> [About this exercise]: Return, from the listing below, every line that includes "embedded".

=-=-=-=-=

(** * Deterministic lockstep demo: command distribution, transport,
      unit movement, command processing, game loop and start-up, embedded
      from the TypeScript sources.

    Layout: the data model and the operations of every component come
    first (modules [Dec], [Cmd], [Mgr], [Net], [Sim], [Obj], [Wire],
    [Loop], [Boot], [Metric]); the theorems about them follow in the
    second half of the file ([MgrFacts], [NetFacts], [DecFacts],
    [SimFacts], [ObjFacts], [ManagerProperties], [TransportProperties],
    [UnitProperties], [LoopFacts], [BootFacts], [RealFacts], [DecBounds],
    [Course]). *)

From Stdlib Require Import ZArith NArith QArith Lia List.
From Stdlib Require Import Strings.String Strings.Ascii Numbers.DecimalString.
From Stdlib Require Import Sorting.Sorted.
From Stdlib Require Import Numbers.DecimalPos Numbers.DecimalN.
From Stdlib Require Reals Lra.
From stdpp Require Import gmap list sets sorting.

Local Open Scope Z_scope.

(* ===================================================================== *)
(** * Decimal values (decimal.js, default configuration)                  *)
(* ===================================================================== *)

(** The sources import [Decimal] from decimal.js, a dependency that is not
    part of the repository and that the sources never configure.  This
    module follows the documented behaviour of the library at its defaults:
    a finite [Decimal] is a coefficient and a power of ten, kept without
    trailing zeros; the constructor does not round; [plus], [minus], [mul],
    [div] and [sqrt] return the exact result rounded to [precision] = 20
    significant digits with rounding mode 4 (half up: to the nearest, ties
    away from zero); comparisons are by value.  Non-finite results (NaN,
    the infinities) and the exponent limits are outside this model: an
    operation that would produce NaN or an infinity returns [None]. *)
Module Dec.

=-=-=-=-=

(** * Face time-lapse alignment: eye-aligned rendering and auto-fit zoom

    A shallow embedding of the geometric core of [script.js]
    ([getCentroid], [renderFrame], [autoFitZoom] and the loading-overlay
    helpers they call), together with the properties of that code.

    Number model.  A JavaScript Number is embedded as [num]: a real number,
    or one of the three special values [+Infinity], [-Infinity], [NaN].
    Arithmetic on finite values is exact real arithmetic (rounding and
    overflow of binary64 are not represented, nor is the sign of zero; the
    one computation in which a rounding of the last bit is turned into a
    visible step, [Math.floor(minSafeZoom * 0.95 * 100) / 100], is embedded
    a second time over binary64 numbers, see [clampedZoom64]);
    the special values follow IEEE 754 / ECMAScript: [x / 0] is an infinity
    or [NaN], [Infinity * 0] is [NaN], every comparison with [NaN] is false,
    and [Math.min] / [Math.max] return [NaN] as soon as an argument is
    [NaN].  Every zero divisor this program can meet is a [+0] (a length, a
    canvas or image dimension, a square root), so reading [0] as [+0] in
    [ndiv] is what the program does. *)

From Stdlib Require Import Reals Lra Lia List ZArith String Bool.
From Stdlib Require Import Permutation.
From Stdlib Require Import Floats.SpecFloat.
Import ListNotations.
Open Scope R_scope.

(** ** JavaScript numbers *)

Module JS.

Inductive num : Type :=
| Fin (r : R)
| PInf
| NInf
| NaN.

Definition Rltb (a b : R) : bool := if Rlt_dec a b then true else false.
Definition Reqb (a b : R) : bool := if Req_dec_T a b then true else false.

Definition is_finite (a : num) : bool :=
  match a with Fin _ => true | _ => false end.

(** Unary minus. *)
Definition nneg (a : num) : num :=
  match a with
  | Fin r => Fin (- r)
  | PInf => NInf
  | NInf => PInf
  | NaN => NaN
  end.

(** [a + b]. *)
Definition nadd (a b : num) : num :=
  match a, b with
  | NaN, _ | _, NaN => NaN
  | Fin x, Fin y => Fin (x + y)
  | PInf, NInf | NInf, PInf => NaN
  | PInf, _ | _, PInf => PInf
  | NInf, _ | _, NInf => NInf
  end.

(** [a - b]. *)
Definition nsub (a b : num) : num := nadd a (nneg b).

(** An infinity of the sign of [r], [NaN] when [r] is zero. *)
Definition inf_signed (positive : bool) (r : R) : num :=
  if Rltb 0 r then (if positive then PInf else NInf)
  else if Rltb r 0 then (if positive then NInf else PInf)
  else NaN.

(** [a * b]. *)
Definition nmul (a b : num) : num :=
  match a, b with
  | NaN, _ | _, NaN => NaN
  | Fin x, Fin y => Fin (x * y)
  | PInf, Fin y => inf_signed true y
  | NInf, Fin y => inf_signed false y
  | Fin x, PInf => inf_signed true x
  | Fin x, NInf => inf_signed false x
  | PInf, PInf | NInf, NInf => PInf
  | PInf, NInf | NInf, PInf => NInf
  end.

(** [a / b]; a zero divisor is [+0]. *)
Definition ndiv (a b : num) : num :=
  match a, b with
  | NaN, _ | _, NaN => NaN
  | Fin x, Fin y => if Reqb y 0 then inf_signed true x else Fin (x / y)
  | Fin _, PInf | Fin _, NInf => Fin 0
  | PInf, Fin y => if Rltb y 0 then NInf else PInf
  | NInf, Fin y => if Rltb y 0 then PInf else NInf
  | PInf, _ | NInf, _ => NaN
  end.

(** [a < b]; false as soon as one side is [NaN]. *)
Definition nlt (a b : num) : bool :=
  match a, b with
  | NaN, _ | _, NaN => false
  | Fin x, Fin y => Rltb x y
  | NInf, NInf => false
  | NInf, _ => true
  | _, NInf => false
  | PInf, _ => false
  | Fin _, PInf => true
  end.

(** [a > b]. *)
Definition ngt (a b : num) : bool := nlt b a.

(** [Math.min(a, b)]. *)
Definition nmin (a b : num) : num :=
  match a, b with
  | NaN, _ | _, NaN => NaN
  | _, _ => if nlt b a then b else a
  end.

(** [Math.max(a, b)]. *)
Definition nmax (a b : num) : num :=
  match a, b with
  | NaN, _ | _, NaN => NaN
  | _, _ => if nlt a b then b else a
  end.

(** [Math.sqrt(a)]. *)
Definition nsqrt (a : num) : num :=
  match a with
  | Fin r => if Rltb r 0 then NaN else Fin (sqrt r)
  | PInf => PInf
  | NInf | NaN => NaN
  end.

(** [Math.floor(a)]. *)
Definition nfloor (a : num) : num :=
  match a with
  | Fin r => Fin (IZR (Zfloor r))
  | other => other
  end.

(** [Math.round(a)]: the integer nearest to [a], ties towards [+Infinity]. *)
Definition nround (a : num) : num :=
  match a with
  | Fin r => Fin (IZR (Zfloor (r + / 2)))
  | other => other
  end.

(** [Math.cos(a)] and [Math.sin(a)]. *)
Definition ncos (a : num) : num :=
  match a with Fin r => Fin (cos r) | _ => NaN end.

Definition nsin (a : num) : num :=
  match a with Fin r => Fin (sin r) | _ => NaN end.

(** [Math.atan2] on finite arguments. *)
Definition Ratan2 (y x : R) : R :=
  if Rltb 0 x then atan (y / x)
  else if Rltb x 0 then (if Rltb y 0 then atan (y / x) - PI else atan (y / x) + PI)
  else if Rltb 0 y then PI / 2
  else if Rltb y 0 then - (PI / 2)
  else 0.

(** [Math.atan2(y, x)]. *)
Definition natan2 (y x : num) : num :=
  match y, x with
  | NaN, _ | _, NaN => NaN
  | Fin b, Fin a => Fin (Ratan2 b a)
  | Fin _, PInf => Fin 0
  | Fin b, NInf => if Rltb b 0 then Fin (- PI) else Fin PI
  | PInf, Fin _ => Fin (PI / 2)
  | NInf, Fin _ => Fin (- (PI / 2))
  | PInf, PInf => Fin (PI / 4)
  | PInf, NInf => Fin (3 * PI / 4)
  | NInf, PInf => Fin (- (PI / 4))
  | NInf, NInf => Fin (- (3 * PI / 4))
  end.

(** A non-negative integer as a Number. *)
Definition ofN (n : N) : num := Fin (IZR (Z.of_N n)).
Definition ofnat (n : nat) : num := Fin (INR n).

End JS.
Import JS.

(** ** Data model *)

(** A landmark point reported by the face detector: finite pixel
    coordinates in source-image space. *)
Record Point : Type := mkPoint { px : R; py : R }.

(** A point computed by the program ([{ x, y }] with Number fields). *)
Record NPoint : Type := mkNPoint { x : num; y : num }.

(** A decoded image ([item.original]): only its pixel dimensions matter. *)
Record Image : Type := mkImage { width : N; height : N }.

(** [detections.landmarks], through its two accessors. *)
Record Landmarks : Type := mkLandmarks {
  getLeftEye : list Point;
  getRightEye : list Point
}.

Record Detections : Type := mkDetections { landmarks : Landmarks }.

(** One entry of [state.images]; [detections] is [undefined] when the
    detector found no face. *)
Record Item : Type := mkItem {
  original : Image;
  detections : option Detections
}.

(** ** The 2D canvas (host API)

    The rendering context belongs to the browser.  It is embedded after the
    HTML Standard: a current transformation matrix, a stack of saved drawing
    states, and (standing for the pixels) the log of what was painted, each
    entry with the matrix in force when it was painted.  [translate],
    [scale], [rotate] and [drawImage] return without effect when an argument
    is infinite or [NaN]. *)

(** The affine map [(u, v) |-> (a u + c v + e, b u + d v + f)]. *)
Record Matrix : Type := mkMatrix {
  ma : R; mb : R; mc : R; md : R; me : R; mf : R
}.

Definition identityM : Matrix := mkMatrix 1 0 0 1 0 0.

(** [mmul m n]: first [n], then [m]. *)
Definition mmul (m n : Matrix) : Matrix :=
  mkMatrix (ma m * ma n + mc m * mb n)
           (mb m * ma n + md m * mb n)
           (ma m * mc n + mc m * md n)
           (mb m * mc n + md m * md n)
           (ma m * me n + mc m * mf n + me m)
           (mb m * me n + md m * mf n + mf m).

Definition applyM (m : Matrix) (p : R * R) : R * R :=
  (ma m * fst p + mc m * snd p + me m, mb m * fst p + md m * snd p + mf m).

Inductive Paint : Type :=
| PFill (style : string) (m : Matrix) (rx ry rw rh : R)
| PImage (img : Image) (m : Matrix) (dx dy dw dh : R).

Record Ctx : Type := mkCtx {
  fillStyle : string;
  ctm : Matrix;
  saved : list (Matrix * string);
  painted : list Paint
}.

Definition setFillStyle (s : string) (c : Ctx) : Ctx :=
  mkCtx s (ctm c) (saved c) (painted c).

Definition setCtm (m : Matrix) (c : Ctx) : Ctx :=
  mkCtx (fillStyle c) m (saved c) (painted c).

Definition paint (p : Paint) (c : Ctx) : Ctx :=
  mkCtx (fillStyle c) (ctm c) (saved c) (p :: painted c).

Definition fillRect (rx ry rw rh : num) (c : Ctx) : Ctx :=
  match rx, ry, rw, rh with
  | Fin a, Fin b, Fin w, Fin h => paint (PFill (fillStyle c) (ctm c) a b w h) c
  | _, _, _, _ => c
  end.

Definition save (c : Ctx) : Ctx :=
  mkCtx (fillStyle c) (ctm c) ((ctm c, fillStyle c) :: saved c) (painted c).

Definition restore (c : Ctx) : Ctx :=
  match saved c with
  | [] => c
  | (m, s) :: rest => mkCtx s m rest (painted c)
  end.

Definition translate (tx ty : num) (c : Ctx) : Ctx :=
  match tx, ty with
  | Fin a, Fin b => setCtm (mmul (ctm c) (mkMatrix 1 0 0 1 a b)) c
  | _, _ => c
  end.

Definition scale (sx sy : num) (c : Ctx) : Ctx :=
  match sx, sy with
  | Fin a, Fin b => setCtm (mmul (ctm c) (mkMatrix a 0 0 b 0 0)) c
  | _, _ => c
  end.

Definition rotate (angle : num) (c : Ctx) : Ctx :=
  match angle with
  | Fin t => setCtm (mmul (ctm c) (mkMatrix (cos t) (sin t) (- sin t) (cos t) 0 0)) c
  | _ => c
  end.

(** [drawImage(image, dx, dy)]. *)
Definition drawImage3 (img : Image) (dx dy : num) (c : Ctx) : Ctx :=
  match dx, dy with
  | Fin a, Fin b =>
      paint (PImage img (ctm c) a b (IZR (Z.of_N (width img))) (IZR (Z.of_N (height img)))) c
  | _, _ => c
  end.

=-=-=-=-=

> [Answer space]:
      unit movement, command processing, game loop and start-up, embedded
    Number model.  A JavaScript Number is embedded as [num]: a real number,
    visible step, [Math.floor(minSafeZoom * 0.95 * 100) / 100], is embedded
    The rendering context belongs to the browser.  It is embedded after the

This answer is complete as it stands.